*What you are asked to do:*
Lines of the listing below that contain the string "CatalogItem" are to be returned.
====== Given data ======
(* ===== verification/_CoqProject ===== *)
-Q . S2P
Prelude.v
Text.v
Schema.v
Errors.v
Program.v
Pricing.v
OrderState.v
Transition.v
BusinessDay.v
Idempotency.v
CreateOrder.v
OrderDoors.v
Gateway.v
Webhooks.v
CreatePayment.v
Fingerprint.v
Refunds.v
JsonText.v
Ordering.v
Cursor.v
OrdersRead.v
OrdersQueryDto.v
Rollup.v
Reports.v
Books.v
Paging.v
Invariants.v
Handlers.v
System.v
Scenario.v
Guarantees.v
Replay.v
DayBooks.v
Reporting.v
Settlement.v
Doors.v
Findings.v
RateLimit.v
Atoms.v
IdentityStore.v
Revocations.v
Sessions.v
Accounts.v
Devices.v
Guards.v
IdentitySafety.v
Reception.v
Access.v
Entry.v
Retention.v
Screens.v
Announcements.v
Live.v
Sockets.v
Connections.v
Catalog.v
ItemImage.v
CatalogSafety.v
CatalogBehaviour.v
Zod.v
Bodies.v
Intake.v
MenuService.v
MenuCache.v
MenuFresh.v
Problems.v
Environment.v
Seed.v
SeedRerun.v
Diagnostics.v
Monitoring.v
Routes.v
Edge.v
Telemetry.v
ObjectStorage.v
Directory.v
References.v
Instruments.v
Sale.v
LoadTest.v
Lemma sum_map_nonneg {K A} `{Countable K} (f : A → Z) (m : gmap K A) :
  (∀ k x, m !! k = Some x → 0 ≤ f x) → 0 ≤ sum_map f m.
Proof.
  induction m as [|k x m Hk IH] using map_ind; intros Hf; [by rewrite sum_map_empty|].
  rewrite sum_map_insert by done.
  assert (0 ≤ f x) by (eapply (Hf k); by rewrite lookup_insert_eq).
  assert (0 ≤ sum_map f m); [|lia].
  apply IH. intros k' x' ?. apply (Hf k'). rewrite lookup_insert_ne; naive_solver.
Qed.

Lemma sum_map_ext {K A} `{Countable K} (f g : A → Z) (m : gmap K A) :
  (∀ k x, m !! k = Some x → f x = g x) → sum_map f m = sum_map g m.
Proof.
  induction m as [|k x m Hk IH] using map_ind; intros Hf; [by rewrite !sum_map_empty|].
  rewrite !sum_map_insert by done. f_equal; [apply (Hf k); by rewrite lookup_insert_eq|].
  apply IH. intros k' x' ?. apply (Hf k'). rewrite lookup_insert_ne; naive_solver.
Qed.

(** [UPDATE ... WHERE id = :id] on a row that exists, and on one that does not. *)
Lemma alter_is_insert {K A} `{Countable K} (f : A → A) (k : K) (m : gmap K A) x :
  m !! k = Some x → alter f k m = <[k := f x]> m.
Proof.
  intros Hk. apply map_eq. intros k'. destruct (decide (k' = k)) as [->|].
  - by rewrite lookup_alter_eq, lookup_insert_eq, Hk.
  - by rewrite lookup_alter_ne, lookup_insert_ne by congruence.
Qed.

Lemma alter_none {K A} `{Countable K} (f : A → A) (k : K) (m : gmap K A) :
  m !! k = None → alter f k m = m.
Proof.
  intros Hk. apply map_eq. intros k'. destruct (decide (k' = k)) as [->|].
  - by rewrite lookup_alter_eq, Hk.
  - by rewrite lookup_alter_ne by congruence.
Qed.
(* ===== verification/Errors.v ===== *)
(** * Errors: what the services throw

    One constructor per exception class of [orders/errors/orders.errors.ts],
    [orders/query/cursor.ts], [payments/errors/payments.errors.ts],
    [identity/errors/identity.errors.ts], [catalog/errors/catalog.errors.ts],
    [reporting/errors/reporting.errors.ts] and the shared errors of [common/errors] and
    [common/idempotency]; what each one tells a client is in [Problems.v].
    A driver error keeps its SQLSTATE ([common/database/postgres-errors.ts]). *)

From S2P Require Import Prelude Schema.

(** [OptionSelectionViolation]: the two id-shaped rules carry the ids, the two
    bound rules carry the group and the count. *)
Inductive SelectionRule :=
| DUPLICATE_OPTION (optionIds : list string)
| UNKNOWN_OPTION (optionIds : list string)
| MIN_SELECT (optionGroupId optionGroupName : string) (selected minSelect maxSelect : Z)
| MAX_SELECT (optionGroupId optionGroupName : string) (selected minSelect maxSelect : Z).

Record OptionSelectionViolation := { viol_itemIndex : nat; viol_rule : SelectionRule }.

Inductive AppError :=
(* orders/errors/orders.errors.ts *)
| OrderInvalidTransitionError (currentStatus requested : OrderStatus)
| OrderChannelMismatchError (submitted expected : OrderChannel)
| OrderDraftNotAllowedError
| OrderItemUnavailableError (itemIds optionIds : list string)
| OptionSelectionInvalidError (violations : list OptionSelectionViolation)
| IdempotencyConflictError
| PriceMismatchError (expectedTotalMinor actualTotalMinor : Z)
(* orders/query/cursor.ts *)
| CursorInvalidError
(* payments/errors/payments.errors.ts *)
| PaymentAlreadyActiveError (activePaymentId : string)
| OrderNotPayableError (currentStatus : OrderStatus)
| OrderExpiredError
| WebhookSignatureInvalidError
| OrderAlreadyPaidError
| CashTenderInsufficientError (tenderedMinor requiredMinor : Z)
| RefundExceedsRemainingError (requestedMinor remainingMinor : Z)
| PaymentNotRefundableError (reason : string)
| CashPaymentNotAllowedError
(* identity/errors/identity.errors.ts *)
| InvalidCredentialsError
| TokenExpiredError
| TokenInvalidError
| RefreshTokenReusedError
| ForbiddenRoleError (requiredRoles : list string)
| PairingCodeInvalidError
| PairingCodeExpiredError
| DeviceRevokedError
| DeviceNotPairedError
| UserEmailExistsError (email : string)
| LastAdminError
(* catalog/errors/catalog.errors.ts *)
| CategoryNameExistsError (name : string)
| CategoryUnknownError (categoryId : string)
| OptionGroupMinMaxInvalidError
| OptionGroupUnknownError (optionGroupIds : list string)
| ImageFileMissingError
| ImageTypeUnsupportedError (accepted : list string)
| ImageUnprocessableError
(* reporting/errors/reporting.errors.ts; the first is a plain Error *)
| BusinessDayNotClosedError (businessDay currentBusinessDay : string)
| UnprocessableRangeError (field current : string)
(* shared *)
| RateLimitedError (retryAfterSeconds : Z)
| ResourceNotFoundError (resource id : string)
| DependencyUnavailableError (detail : string)
| DevicePausedError
| IdempotencyKeyInvalidError
(* signals and faults that are not AppExceptions *)
| KeyAlreadyReserved
| DbError (sqlstate : string)
(** an error of the gateway's SDK, let through as it is, with its [statusCode] *)
| GatewayFault (statusCode : option Z) (detail : string)
| JsError (message : string).

(** ** SQLSTATE branching ([common/database/postgres-errors.ts]) *)

Definition UNIQUE_VIOLATION : string := "23505".
Definition FOREIGN_KEY_VIOLATION : string := "23503".
Definition CHECK_VIOLATION : string := "23514".
(** [datetime_field_overflow], what a cast answers to a date that does not exist. *)
Definition DATETIME_OVERFLOW : string := "22008".
(** [numeric_value_out_of_range], what an [integer] column answers past int4. *)
Definition OUT_OF_RANGE : string := "22003".

Definition sqlStateOf (e : AppError) : option string :=
  match e with DbError s => Some s | _ => None end.

Definition isUniqueViolation (e : AppError) : bool :=
  bool_decide (sqlStateOf e = Some UNIQUE_VIOLATION).

Definition isForeignKeyViolation (e : AppError) : bool :=
  bool_decide (sqlStateOf e = Some FOREIGN_KEY_VIOLATION).

Definition isCheckViolation (e : AppError) : bool :=
  bool_decide (sqlStateOf e = Some CHECK_VIOLATION).

(** [isLostRace] of [orders/state/transition-order.ts]. *)
Definition isLostRace (e : AppError) : bool :=
  match e with
  | OrderInvalidTransitionError _ _ | ResourceNotFoundError _ _ => true
  | _ => false
  end.

(** [isKeyAlreadyReserved] of [orders/idempotency/idempotency.store.ts]. *)
Definition isKeyAlreadyReserved (e : AppError) : bool :=
  match e with KeyAlreadyReserved => true | _ => false end.
Definition deltasOf (options : list AttachedOption) : Z :=
  foldl (fun sum o => sum + co_priceDeltaMinor (ao_option o)) 0 options.

(** [line.item as CatalogItem]: the item is present by the time a line is priced. *)
Definition priceLine (line : ResolvedLine) : option PricedLine :=
  item ← rl_item line;
  let unitPriceMinorSnapshot :=
    Z.max 0 (ci_basePriceMinor item + deltasOf (rl_options line)) in
  Some {|
    pl_menuItemId := ci_id item;
    pl_nameSnapshot := ci_name item;
    pl_unitPriceMinorSnapshot := unitPriceMinorSnapshot;
    pl_quantity := ri_quantity (rl_line line);
    pl_lineTotalMinor := unitPriceMinorSnapshot * ri_quantity (rl_line line);
    pl_notes := mjoin (ri_notes (rl_line line));
    pl_options := (fun o => {|
      ps_optionId := co_id (ao_option o);
      ps_groupNameSnapshot := cg_name (ao_group o);
      ps_optionNameSnapshot := co_name (ao_option o);
      ps_priceDeltaMinorSnapshot := co_priceDeltaMinor (ao_option o) |}) <$> rl_options line |}.

(** [Set.add] on an insertion-ordered set. *)
Definition set_add (x : string) (xs : list string) : list string :=
  if bool_decide (x ∈ xs) then xs else xs ++ [x].

Definition unavailableItem (line : ResolvedLine) : bool :=
  match rl_item line with None => true | Some item => negb (ci_isAvailable item) end.

Definition collectUnavailable (acc : list string * list string) (line : ResolvedLine)
    : list string * list string :=
  ( if unavailableItem line then set_add (ri_menuItemId (rl_line line)) acc.1 else acc.1,
    foldl (fun ids o => if co_isAvailable (ao_option o) then ids
                        else set_add (co_id (ao_option o)) ids) acc.2 (rl_options line) ).

Definition priceOrder (requested : list RequestedItem) (catalog : gmap string CatalogItem)
    (vatBasisPoints : Z) : result AppError PricedOrder :=
  let resolved := resolveLine catalog <$> requested in
  let violations := mjoin (imap (fun itemIndex line =>
    match rl_item line with None => [] | Some _ => validateSelections line itemIndex end)
    resolved) in
  match violations with
  | _ :: _ => Err (OptionSelectionInvalidError violations)
  | [] =>
      let '(itemIds, optionIds) := foldl collectUnavailable ([], []) resolved in
      if bool_decide (itemIds = [] ∧ optionIds = []) then
        match mapM priceLine resolved with
        | None => Err (JsError "priceLine on a line with no item")
        | Some lines =>
            let subtotalMinor := foldl (fun sum l => sum + pl_lineTotalMinor l) 0 lines in
            Ok {| po_lines := lines; po_subtotalMinor := subtotalMinor;
                  po_vatMinor := extractVat subtotalMinor vatBasisPoints;
                  po_totalMinor := subtotalMinor |}
        end
      else Err (OrderItemUnavailableError itemIds optionIds)
  end.

(** ** What a basket has to satisfy, and what it then costs *)

Module PricingSpec.
(** The options a line selects, read straight off the catalog. *)
Definition selection (item : CatalogItem) (line : RequestedItem) : list AttachedOption :=
  omap (fun id => attachedOptions (Some item) !! id) (ri_optionIds line).

Definition selectedCount (item : CatalogItem) (line : RequestedItem)
    (group : CatalogOptionGroup) : Z :=
  Z.of_nat (length (filter (fun o => cg_id (ao_group o) = cg_id group) (selection item line))).

(** B2 on its own: ids distinct, attached to this item, counts within bounds. *)
Definition selection_ok (item : CatalogItem) (line : RequestedItem) : Prop :=
  NoDup (ri_optionIds line) ∧
  Forall (fun id => is_Some (attachedOptions (Some item) !! id)) (ri_optionIds line) ∧
  Forall (fun g => cg_minSelect g ≤ selectedCount item line g ≤ cg_maxSelect g)
    (ci_optionGroups item).

(** The line names an item on sale, with a permitted selection, all on sale. *)
Definition line_ok (catalog : gmap string CatalogItem) (line : RequestedItem) : Prop :=
  ∃ item, catalog !! ri_menuItemId line = Some item ∧
    ci_isAvailable item = true ∧ selection_ok item line ∧
    Forall (fun o => co_isAvailable (ao_option o) = true) (selection item line).

Definition unitPrice (item : CatalogItem) (line : RequestedItem) : Z :=
  Z.max 0 (ci_basePriceMinor item +
    sumZ (fun o => co_priceDeltaMinor (ao_option o)) (selection item line)).
End PricingSpec.

(** ** Lemmas on resolving *)

Lemma attach_group_Some attached group id ao :
  attach_group attached group !! id = Some ao →
  attached !! id = Some ao ∨
  (ao_group ao = group ∧ ao_option ao ∈ cg_options group ∧ co_id (ao_option ao) = id).
Proof.
  unfold attach_group.
  assert (∀ opts (m : gmap string AttachedOption), foldl (fun m option =>
    <[co_id option := {| ao_option := option; ao_group := group |}]> m) m opts !! id = Some ao →
    m !! id = Some ao ∨
    (ao_group ao = group ∧ ao_option ao ∈ opts ∧ co_id (ao_option ao) = id)) as Hgen; [|auto].
  induction opts as [|o opts IH]; intros m Hl; simpl in *; [auto|].
  apply IH in Hl as [Hl|(?&?&?)]; [|right; set_solver].
  rewrite lookup_insert in Hl. case_decide; [|auto].
  simplify_eq. right. simpl. set_solver.
Qed.

(** Every attached option is reached through a group of the item. *)
Lemma attachedOptions_Some item id ao :
  attachedOptions (Some item) !! id = Some ao →
  ao_group ao ∈ ci_optionGroups item ∧ ao_option ao ∈ cg_options (ao_group ao) ∧
  co_id (ao_option ao) = id.
Proof.
  unfold attachedOptions; simpl.
  assert (∀ gs (m : gmap string AttachedOption), foldl attach_group m gs !! id = Some ao →
    m !! id = Some ao ∨ (ao_group ao ∈ gs ∧ ao_option ao ∈ cg_options (ao_group ao) ∧
      co_id (ao_option ao) = id)) as Hgen.
  { induction gs as [|g gs IH]; intros m Hl; simpl in *; [auto|].
    apply IH in Hl as [Hl|(?&?&?)]; [|right; set_solver].
    apply attach_group_Some in Hl as [?|(->&?&?)]; [auto|right; set_solver]. }
  intros [Hl|?]%Hgen; [by rewrite lookup_empty in Hl|done].
Qed.

Section resolve.
Context (attached : gmap string AttachedOption).

Lemma resolve_dup_grows ids : ∀ st,
  rs_dup st ≠ [] → rs_dup (foldl (resolveOption attached) st ids) ≠ [].
Proof.
  induction ids as [|id ids IH]; intros st Hd; simpl; [done|]. apply IH.
  unfold resolveOption. repeat case_bool_decide; repeat case_match; simpl; try done.
  by destruct (rs_dup st).
Qed.

(** Distinct ids: each is looked up once, in order. *)
Lemma resolve_distinct ids : ∀ st,
  NoDup ids → (∀ id, id ∈ ids → id ∉ rs_seen st) →
  foldl (resolveOption attached) st ids =
  {| rs_seen := list_to_set ids ∪ rs_seen st; rs_dup := rs_dup st;
     rs_unknown := rs_unknown st ++ filter (fun id => attached !! id = None) ids;
     rs_options := rs_options st ++ omap (fun id => attached !! id) ids |}.
Proof.
  induction ids as [|id ids IH]; intros st Hnd Hseen.
  { destruct st; simpl. rewrite !app_nil_r. f_equal. set_solver. }
  apply NoDup_cons in Hnd as [Hni Hnd].
  assert (id ∉ rs_seen st) as Hid by (apply Hseen; set_solver).
  cbn [foldl]. unfold resolveOption at 2. rewrite bool_decide_eq_false_2 by done.
  destruct (attached !! id) as [o|] eqn:Ho.
  - rewrite IH by (simpl; set_solver). rewrite filter_cons_False by congruence.
    cbn. rewrite Ho, <-app_assoc. f_equal. set_solver.
  - rewrite IH by (simpl; set_solver). rewrite filter_cons_True by done.
    cbn. rewrite Ho, <-app_assoc. f_equal. set_solver.
Qed.

Lemma resolve_repeated ids : ∀ st,
  ¬ (NoDup ids ∧ ∀ id, id ∈ ids → id ∉ rs_seen st) →
  rs_dup (foldl (resolveOption attached) st ids) ≠ [].
Proof.
  induction ids as [|id ids IH]; intros st Hn; simpl.
  { destruct Hn. split; [constructor|set_solver]. }
  destruct (decide (id ∈ rs_seen st)) as [Hid|Hid].
  - apply resolve_dup_grows. unfold resolveOption. rewrite bool_decide_eq_true_2 by done.
    simpl. case_bool_decide as Hin; [|by destruct (rs_dup st)].
    intros Hc. rewrite Hc in Hin. set_solver.
  - apply IH. intros [Hnd Hs]. apply Hn.
    assert (∀ id', id' ∈ ids → id' ∉ {[id]} ∪ rs_seen st) as Hs'.
    { intros id' Hin Hc. apply (Hs id' Hin). unfold resolveOption.
      rewrite bool_decide_eq_false_2 by done. by destruct (attached !! id). }
    split; [apply NoDup_cons; set_solver|set_solver].
Qed.

Lemma resolve_spec ids :
  (rs_dup (foldl (resolveOption attached) resolve_init ids) = [] ∧
   rs_unknown (foldl (resolveOption attached) resolve_init ids) = []) ↔
  NoDup ids ∧ Forall (fun id => is_Some (attached !! id)) ids.
Proof.
  destruct (decide (NoDup ids)) as [Hnd|Hnd].
  - rewrite resolve_distinct by (simpl; set_solver). simpl.
    split.
    + intros [_ Hf]. split; [done|]. apply Forall_forall. intros id Hid.
      destruct (attached !! id) eqn:E; [eauto|].
      assert (id ∈ filter (fun id => attached !! id = None) ids) as Hc
        by (by apply list_elem_of_filter).
      rewrite Hf in Hc. set_solver.
    + intros [_ Hf]. split; [done|]. apply elem_of_nil_inv. intros id [Hc Hid]%list_elem_of_filter.
      rewrite Forall_forall in Hf. destruct (Hf id Hid). congruence.
  - split; [|naive_solver]. intros [Hd _]. destruct (resolve_repeated ids resolve_init); [|done].
    naive_solver.
Qed.
End resolve.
======
*Response for this exercise:*
(** [line.item as CatalogItem]: the item is present by the time a line is priced. *)
Definition priceOrder (requested : list RequestedItem) (catalog : gmap string CatalogItem)
Definition selection (item : CatalogItem) (line : RequestedItem) : list AttachedOption :=
Definition selectedCount (item : CatalogItem) (line : RequestedItem)
Definition selection_ok (item : CatalogItem) (line : RequestedItem) : Prop :=
Definition line_ok (catalog : gmap string CatalogItem) (line : RequestedItem) : Prop :=
Definition unitPrice (item : CatalogItem) (line : RequestedItem) : Z :=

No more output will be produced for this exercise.